»»

Lemma net_flushes authority request : effects (flushes authority) (rt_world (net_Sync request)).
Proof.
  intros s r s'. unfold rt_world. pose proof (link_net request s.2) as H. destruct (net_Sync request s.2) as [a w].
  intros [= _ <-]. destruct H as (He & H2 & H3). apply frame_flushes; cbn; try done; rewrite ?H2, ?H3; try done.
  - by eapply exchange_center.
  - intros x Hx. apply elem_of_app. by left.
Qed.
Create HintDb effects.
Hint Resolve effects_ret effects_fail effects_get effects_try queue_read_flushes net_flushes : effects.
Hint Extern 1 (PreOrder _) => apply flushes_preorder : effects.
Hint Extern 1 (effects _ (rt_modify _)) => apply modify_flushes; intros ?; reflexivity : effects.

(** Takes a computation apart into its steps. *)
Ltac effects :=
  repeat first
    [ progress (cbv beta zeta)
    | apply effects_bind; [apply _| |intros ?]
    | apply effects_try
    | apply effects_ret; apply _
    | apply effects_fail; apply _
    | apply effects_get; apply _
    | solve [eauto with effects]
    | match goal with
      | |- effects _ (if ?b then _ else _) => destruct b
      | |- effects _ (match ?o with _ => _ end) => destruct o
      end ].

Lemma attachLiveSignal_flushes authority fingerprint request :
  effects (flushes authority) (attachLiveSignal fingerprint request).
Proof using Laws.
  unfold attachLiveSignal. effects. apply queue_do_flushes. intros io q r q'. apply Reserve_effect.
Qed.

Lemma refreshReplayState_flushes authority request : effects (flushes authority) (refreshReplayState request).
Proof. unfold refreshReplayState. effects. Qed.

Lemma note_retry_after_flushes authority err : effects (flushes authority) (note_retry_after err).
Proof. unfold note_retry_after. effects. apply world_flushes, link_clock. Qed.

Hint Resolve attachLiveSignal_flushes refreshReplayState_flushes note_retry_after_flushes : effects.

Lemma transmitSyncRequest_flushes authority request : effects (flushes authority) (transmitSyncRequest request).
Proof. unfold transmitSyncRequest. effects. Qed.

Hint Resolve transmitSyncRequest_flushes : effects.

Lemma syncRequest_flushes authority entry current : effects (flushes authority) (syncRequest entry current).
Proof using Laws. unfold syncRequest. effects. Qed.

Hint Resolve syncRequest_flushes : effects.

Lemma applySyncPlan_flushes authority response : effects (flushes authority) (applySyncPlan response).
Proof.
  unfold applySyncPlan, run_pending. effects.
  - apply world_flushes. intros w. apply link_stop.
  - apply world_flushes, link_drain.
  - apply world_flushes. intros w. apply link_exec.
Qed.

Hint Resolve applySyncPlan_flushes : effects.
(** ** An acknowledgement *)

(** The center told a session to stop. *)
Definition stopped_by w (session : string) : Prop :=
  exists db batch, center_evolves db (center w) /\ ba_SessionID batch = session /\ collection_stopped db batch.

(** What an accepted answer to a request says of the center. *)
Definition acknowledged w (request : SyncRequest) (response : SyncResponse) : Prop :=
  (sr_BatchSequence request <> 0 -> rsp_Disposition response <> SyncDispositionDeferred ->
   (exists digest, CanonicalSyncBatchDigest request = Ok digest /\
      stored (center w) (sr_SessionID request) (sr_BatchSequence request) digest) \/
   rsp_StopCollection response = true) /\
  (rsp_StopCollection response = true -> stopped_by w (sr_SessionID request)).

Lemma stored_evolves db db' session n d :
  center_ok db -> center_evolves db db' -> stored db session n d -> stored db' session n d.
Proof. intros Hok He. apply stored_grows. by apply center_evolves_ok. Qed.

(** An answer that passes the checks of the agent is true, whatever happened between. *)
Lemma exchange_acknowledged request w response w' :
  center_ok (center w) -> exchange center request w (Answered response) w' ->
  validateSyncAcknowledgement request response = Ok tt -> acknowledged w' request response.
Proof.
  intros Hok (_ & Hx)%exchange_center Hval. destruct (Hx _ eq_refl) as (db1 & db2 & io & batch & r & He1 & Hh & Hr & He2 & Hs).
  unfold validateSyncAcknowledgement in Hval. apply result_bind_ok in Hval as ([] & H1%reject_ok & Hval).
  apply result_bind_ok in Hval as (digest & Hd & Hval). apply result_bind_ok in Hval as ([] & H2%reject_ok & H3%reject_ok).
  breflect. destruct (center_evolves_ok _ _ He1 Hok) as [Hok1 _].
  destruct (answer_center _ _ _ _ _ Hh Hok1 Hr) as ((I1 & I2 & I3 & I4) & A1 & A2 & A3).
  pose proof (applyBatch_center io batch db1 Hh Hok1) as [Hok2 _]. rewrite Hr in Hok2. cbn [snd] in Hok2.
  assert (ba_PayloadDigest batch = digest) as Edig
    by (apply (inj hex_EncodeToString); rewrite <- I4, <- (ss_digest _ _ Hs); done).
  assert (ba_SessionID batch = sr_SessionID request) as Eses by (rewrite <- I1, <- (ss_session _ _ Hs); done).
  assert (ba_BatchSequence batch = sr_BatchSequence request) as Eseq by (rewrite <- I3, <- (ss_sequence _ _ Hs); done).
  rewrite (ss_disposition _ _ Hs) in *. unfold acknowledged. rewrite (ss_disposition _ _ Hs), (ss_stop _ _ Hs).
  rewrite Edig, Eses, Eseq in A1. rewrite Eseq in A2. split.
  - intros Hseq Hdef. apply existsb_exists in H3 as (d & Hin & <-%String.eqb_eq). cbn in Hin.
    destruct Hin as [Hin|[Hin|[Hin|[Hin|[]]]]].
    + left. exists digest. split; [done|]. eapply stored_evolves; [exact Hok2|exact He2|]. apply A1. by left.
    + left. exists digest. split; [done|]. eapply stored_evolves; [exact Hok2|exact He2|]. apply A1. by right.
    + right. apply A2; [by rewrite <- Hin|done].
    + by rewrite <- Hin in Hdef.
  - intros Hstop. exists db1, batch. split_and!; [|done|by apply A3].
    etransitivity; [|exact He2]. change db2 with (Ok r, db2).2. rewrite <- Hr. apply rtc_once. by constructor.
Qed.

(** A request of the queue that was rejected as malformed. *)
Definition rejected w (request : SyncRequest) : Prop :=
  exists request' err, (request', Refused err) ∈ sent w /\ rm_StatusCode err = 400 /\
    digest_view request' = digest_view request.

Lemma discarded_400 err : pe_action (classifySyncFailure (Some err)) = syncQueueActionDiscard -> rm_StatusCode err = 400.
Proof.
  cbn. destruct (_ || _); [done|]. destruct (Z.eqb_spec (rm_StatusCode err) 400); [done|]. cbn [andb].
  destruct ((400 <=? _) && _); done.
Qed.
Lemma rt_bind_inv {A B} (m : rt A) (f : A -> rt B) s r s' :
  (m ≫= f) s = (r, s') ->
  (exists a s1, m s = (inl a, s1) /\ f a s1 = (r, s')) \/ (exists err, m s = (inr err, s') /\ r = inr err).
Proof.
  unfold mbind, rt_bind. destruct (m s) as [[a|err] s1] eqn:E; [left; eauto|]. intros [= <- <-]. right. eauto.
Qed.

(** A refreshed request is the batch of the queue under the present watermarks. *)
Lemma refreshReplayState_ok request s request' s1 :
  refreshReplayState request s = (inl request', s1) ->
  exists e, file_holds (rt_queue s1.1) e /\ en_SessionID e = sr_SessionID request /\
    sr_SessionID request' = sr_SessionID request /\ sr_BatchSequence request' = sr_BatchSequence request /\
    (0 < sr_BatchSequence request -> digest_view request' = digest_view request).
Proof.
  unfold refreshReplayState. intros [(state & s2 & Hq & H)|(err & _ & ?)]%rt_bind_inv; [|done].
  unfold queue_read in Hq. apply queue_do_spec in Hq as (io & ra & Hf & _ & Hr & _). injection Hf as Hf Eq.
  destruct ra as [state'|]; [|done]. injection Hr as ->.
  unfold queue_ReplayState in Hf. apply result_bind_ok in Hf as (e & Hl & Hf). apply load_holds in Hl.
  destruct (io_ctx_read io); [done|]. injection Hf as <-. cbn [rep_SessionID rep_ProducerID rep_AllocatedThrough
    rep_RetiredThrough] in H. destruct (_ || _) eqn:Eb; [done|]. injection H as <- <-. exists e. rewrite <- Eq.
  apply orb_false_iff in Eb as [Es Ep]. breflect. split_and!; try done.
  intros Hpos. apply digest_view_replay. rewrite (proj2 (Z.ltb_lt _ _) Hpos) in Ep. cbn [andb] in Ep. by breflect.
Qed.

Lemma CanonicalSyncBatchDigest_view request request' :
  digest_view request' = digest_view request -> CanonicalSyncBatchDigest request' = CanonicalSyncBatchDigest request.
Proof. unfold CanonicalSyncBatchDigest. by intros ->. Qed.

(** The session of the queue does not change while entries are flushed. *)
Lemma flushes_session authority s s' e :
  flushes authority s s' -> sane s -> file_holds (rt_queue s.1) e ->
  exists e', file_holds (rt_queue s'.1) e' /\ en_SessionID e' = en_SessionID e.
Proof.
  intros [Hp _] Hs He. destruct (pg_file _ _ _ Hp Hs e He) as (e' & He' & Hev). exists e'. split; [done|]. apply Hev.
Qed.

(** What the loop knows after it has sent a queued request. *)
Definition sent_outcome s (request : SyncRequest) (r : SyncResponse + rt_error) : Prop :=
  match r with
  | inl response =>
      acknowledged s.2 request response /\
      exists e, file_holds (rt_queue s.1) e /\ en_SessionID e = sr_SessionID request
  | inr err => forall policy, as_policy err = Some policy -> pe_action policy = syncQueueActionDiscard ->
      rejected s.2 request
  end.

Lemma acknowledged_view w request request' response :
  sr_SessionID request' = sr_SessionID request -> sr_BatchSequence request' = sr_BatchSequence request ->
  digest_view request' = digest_view request -> acknowledged w request' response -> acknowledged w request response.
Proof.
  intros E1 E2 E3. unfold acknowledged. by rewrite E1, E2, (CanonicalSyncBatchDigest_view _ _ E3).
Qed.

Lemma transmitSyncRequest_outcome (authority : syncAuthority) request s r s' :
  0 < sr_BatchSequence request -> sane s -> transmitSyncRequest request s = (r, s') -> sent_outcome s' request r.
Proof.
  intros Hpos Hs. unfold transmitSyncRequest. intros [(request' & s1 & Hr & H)|(err & Hr & ->)]%rt_bind_inv; cycle 1.
  { unfold refreshReplayState in Hr. apply rt_bind_inv in Hr as [(a & s2 & _ & Hr)|(err' & Hq & [= ->])].
    - destruct (_ || _); [|done]. unfold rt_fail in Hr. intros policy Hp. by simplify_eq/=.
    - apply queue_do_spec in Hq as (? & ra & _ & _ & E & _). destruct ra; [done|]. intros policy Hp. by simplify_eq/=. }
  pose proof (refreshReplayState_flushes authority _ _ _ _ Hr) as Hf1.
  destruct (refreshReplayState_ok _ _ _ _ Hr) as (e & He & Ee & E1 & E2 & E3). specialize (E3 Hpos).
  pose proof (sane_progress _ _ _ (fl_progress _ _ _ Hf1) Hs) as Hs1.
  apply rt_bind_inv in H as [(answer & s2 & Hn & H)|(err & Hn & _)];
    [|unfold rt_world in Hn; by destruct (net_Sync _ _)].
  pose proof (net_flushes authority _ _ _ _ Hn) as Hf2.
  destruct (flushes_session _ _ _ e Hf2 Hs1 He) as (e2 & He2 & Ee2). unfold rt_world in Hn.
  pose proof (link_net request' s1.2) as Hl. destruct (net_Sync request' s1.2) as [a w2]. injection Hn as -> <-.
  destruct Hl as (Hx & Hsent & _). cbn [fst snd] in *. destruct answer as [response|err|err].
  - destruct (validateSyncAcknowledgement request' response) as [[]|] eqn:Ev; injection H as <- <-.
    + split; [|exists e2; split; [done|congruence]]. cbn [snd]. eapply acknowledged_view; [exact E1|exact E2|exact E3|].
      eapply exchange_acknowledged; [apply Hs1|done|done].
    + intros policy [= <-]. done.
  - apply rt_bind_inv in H as [(u & s3 & Hnote & H)|(err' & Hnote & ->)].
    + injection H as <- <-. intros policy [= <-] Hd%discarded_400. exists request', err.
      split_and!; [|done|done]. apply (pg_sent _ _ _ (fl_progress _ _ _ (note_retry_after_flushes authority _ _ _ _ Hnote))).
      cbn [snd]. rewrite Hsent. apply elem_of_app. right. by apply list_elem_of_singleton.
    + exfalso. revert Hnote. unfold note_retry_after, rt_modify, rt_world, mbind, rt_bind, mret, rt_ret, rt_get.
      destruct (_ || _); [|done]. destruct (clock_now _). by destruct (Time_After _ _).
  - injection H as <- <-. intros policy [= <-]. done.
Qed.
Lemma sent_outcome_view s request request' r :
  sr_SessionID request' = sr_SessionID request -> sr_BatchSequence request' = sr_BatchSequence request ->
  digest_view request' = digest_view request -> sent_outcome s request' r -> sent_outcome s request r.
Proof.
  intros E1 E2 E3. destruct r as [response|err]; cbn.
  - intros [Ha (e & He & Ee)]. split; [by eapply acknowledged_view|]. exists e. split; [done|congruence].
  - intros H policy H1 H2. destruct (H policy H1 H2) as (request0 & err0 & ? & ? & ?).
    exists request0, err0. split_and!; [done|done|congruence].
Qed.

(** The current request carries its live signal or fails before it is sent. *)
Lemma attachLiveSignal_outcome fingerprint request s r s1 :
  attachLiveSignal fingerprint request s = (r, s1) ->
  match r with
  | inl request' => exists signal, request' = with_signal signal request
  | inr err => as_policy err = None
  end.
Proof.
  unfold attachLiveSignal. destruct (_ =s _); [by intros [= <- _]|].
  unfold rt_get, rt_modify, mbind, rt_bind. destruct (_ =? 0).
  - destruct (queue_do _ _ s) as [[block|err] s2] eqn:Eq; cbn; intros [= <- _]; [by eexists|].
    apply queue_do_spec in Eq as (? & ra & _ & _ & E & _). destruct ra; [done|]. by injection E as ->.
  - cbn. intros [= <- _]. by eexists.
Qed.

««

• WHAT TO DO:
Find each line above with the string "match", then report how many there are. Write only the number.

• ANSWER BOX:
4